Cryopyrin associated periodic syndrome (CAPS)
The CAPS syndrome was originally described as three different clinical syndromes: MuckleWells-syndrome (MWS), familial cold urticaria syndrome (FCAS) and chronic infantile neurological, cutaneous, and articular syndrome (CINCA). Later it was shown that the three clinical syndromes are caused by defects in the same gene. It has become clear in recent years that many patients have symptoms that overlap within the various disorders.
Signs and symptoms
- Muckle-Wells syndrome (MWS), characterized by fever with recurrent urticaria (hives) and hearing loss.
- Familial cold autoinflammatory syndrome (FCAS) Patients with FCAS have a fever, conjunctivitis and a skin rash after exposure to cold.
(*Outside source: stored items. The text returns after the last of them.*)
Lemma wrap64_range z : in_int64 (wrap64 z).
Proof.
  unfold in_int64, int64_min, int64_max, wrap64.
  pose proof (Z.mod_pos_bound (z + 2 ^ 63) (2 ^ 64)). lia.
Qed.

Lemma wrap64_wrap64 z : wrap64 (wrap64 z) = wrap64 z.
Proof. apply wrap64_id, wrap64_range. Qed.

Abbreviation time := Z (only parsing).
Abbreviation duration := Z (only parsing).

Definition nanosecond : duration := 1.
Definition millisecond : duration := 1000000.
Definition second : duration := 1000000000.
Definition minute : duration := 60 * second.
Definition hour : duration := 60 * minute.

(** [t.After(u)], [t.Add(d)], [t.Sub(u)] (which saturates) and the zero
    [time.Time], 1 January of year 1. *)
Definition time_after (t u : time) : bool := u <? t.
Definition time_add (t : time) (d : duration) : time := t + d.
Definition time_sub (t u : time) : duration := Z.max int64_min (Z.min int64_max (t - u)).
Definition time_zero : time := - 62135596800 * second.
(** [t.Unix()]: seconds, rounded towards minus infinity. *)
Definition time_unix (t : time) : Z := t / second.
Definition time_unix_milli (t : time) : Z := t / millisecond.
(** [int(d.Seconds())]: conversion of the float quotient truncates. *)
Definition duration_secs (d : duration) : Z := Z.quot d second.

Lemma time_sub_small t u : in_int64 (t - u) -> time_sub t u = t - u.
Proof. unfold in_int64, time_sub. lia. Qed.

(** Identifiers of the [google/uuid] package: 128-bit values. *)
Abbreviation uuid := N (only parsing).
Definition uuid_Nil : uuid := 0%N.

(** The text form of identifiers belongs to the uuid package; what the code
    relies on is that [uuid.Parse] reads back what [String] prints. *)
Class UuidText := {
  uuid_string : N -> string;
  uuid_parse : string -> option N;
  uuid_parse_string : forall u, uuid_parse (uuid_string u) = Some u;
}.

(** Identifiers printed in unary, as a concrete text form. *)
Fixpoint unary (n : nat) : string := match n with O => "" | S k => String (Ascii.ascii_of_nat 49) (unary k) end.
Lemma unary_length n : String.length (unary n) = n.
Proof. induction n; simpl; congruence. Qed.
Lemma unary_round_trip u : Some (N.of_nat (String.length (unary (N.to_nat u)))) = Some u.
Proof. by rewrite unary_length, N2Nat.id. Qed.
Definition unary_uuid : UuidText :=
  {| uuid_string u := unary (N.to_nat u);
     uuid_parse s := Some (N.of_nat (String.length s));
     uuid_parse_string := unary_round_trip |}.

(** ** Databases

    A component that keeps its state in PostgreSQL is modelled over a [world]:
    the tables it uses and a script of faults.  Every statement consumes one
    entry of the script: [Some e] makes that statement fail with the driver
    error [e] and leaves the tables unchanged; [None], or the end of the
    script, lets it run.  Quantifying over the script covers every pattern of
    database failures. *)

Inductive db_error : Type :=
| DbFault (msg : string)
| NoRows
| CheckViolation (constraint : string)
| UniqueViolation (constraint : string)
| ForeignKeyViolation (constraint : string)
| NotNullViolation (column : string).

Record world (S : Type) : Type := World {
  w_db : S;
  w_faults : list (option string);
}.
Arguments World {S} _ _.
Arguments w_db {S} _.
Arguments w_faults {S} _.

(** How a component's error type includes the errors of the driver. *)
Class DbErr (E : Type) := db_err : db_error -> E.

Definition M (S E A : Type) : Type := world S -> result E A * world S.

#[global] Instance M_ret S E : MRet (M S E) := fun A a w => (Ok a, w).
#[global] Instance M_bind S E : MBind (M S E) :=
  fun A B f m w =>
    match m w with
    | (Ok a, w') => f a w'
    | (Err e, w') => (Err e, w')
    end.

Definition throw {S E A} (e : E) : M S E A := fun w => (Err e, w).
Definition lift_result {S E A} (r : result E A) : M S E A := fun w => (r, w).

(** Runs one SQL statement under the fault script. *)
Definition db_stmt {S E A} `{DbErr E} (stmt : S -> result db_error (A * S)) : M S E A :=
  fun w =>
    match w_faults w with
    | Some e :: fs => (Err (db_err (DbFault e)), World (w_db w) fs)
    | fs =>
        match stmt (w_db w) with
        | Ok (a, s') => (Ok a, World s' (tail fs))
        | Err e => (Err (db_err e), World (w_db w) (tail fs))
        end
    end.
- Chronic infantile neurological cutaneous and articular syndrome (CINCA) CINCA is a serious disorder that manifests shortly after birth with severe rashes and sterile osteomyelitis. Patients also have a chronic meningitis. If left untreated the condition as a high mortality.
CAPS is, like TRAPS, an autosomal dominant inherited disease. A mutation in only one of the two genes leads to the disorder. Most patients also have a relative with the same condition.
Almost all patients respond very well to IL-1 blocking agents. This suppresses inflammation instantly. The use of anti-IL1 therapy has greatly improved qualtiy of life of patients with CAPS.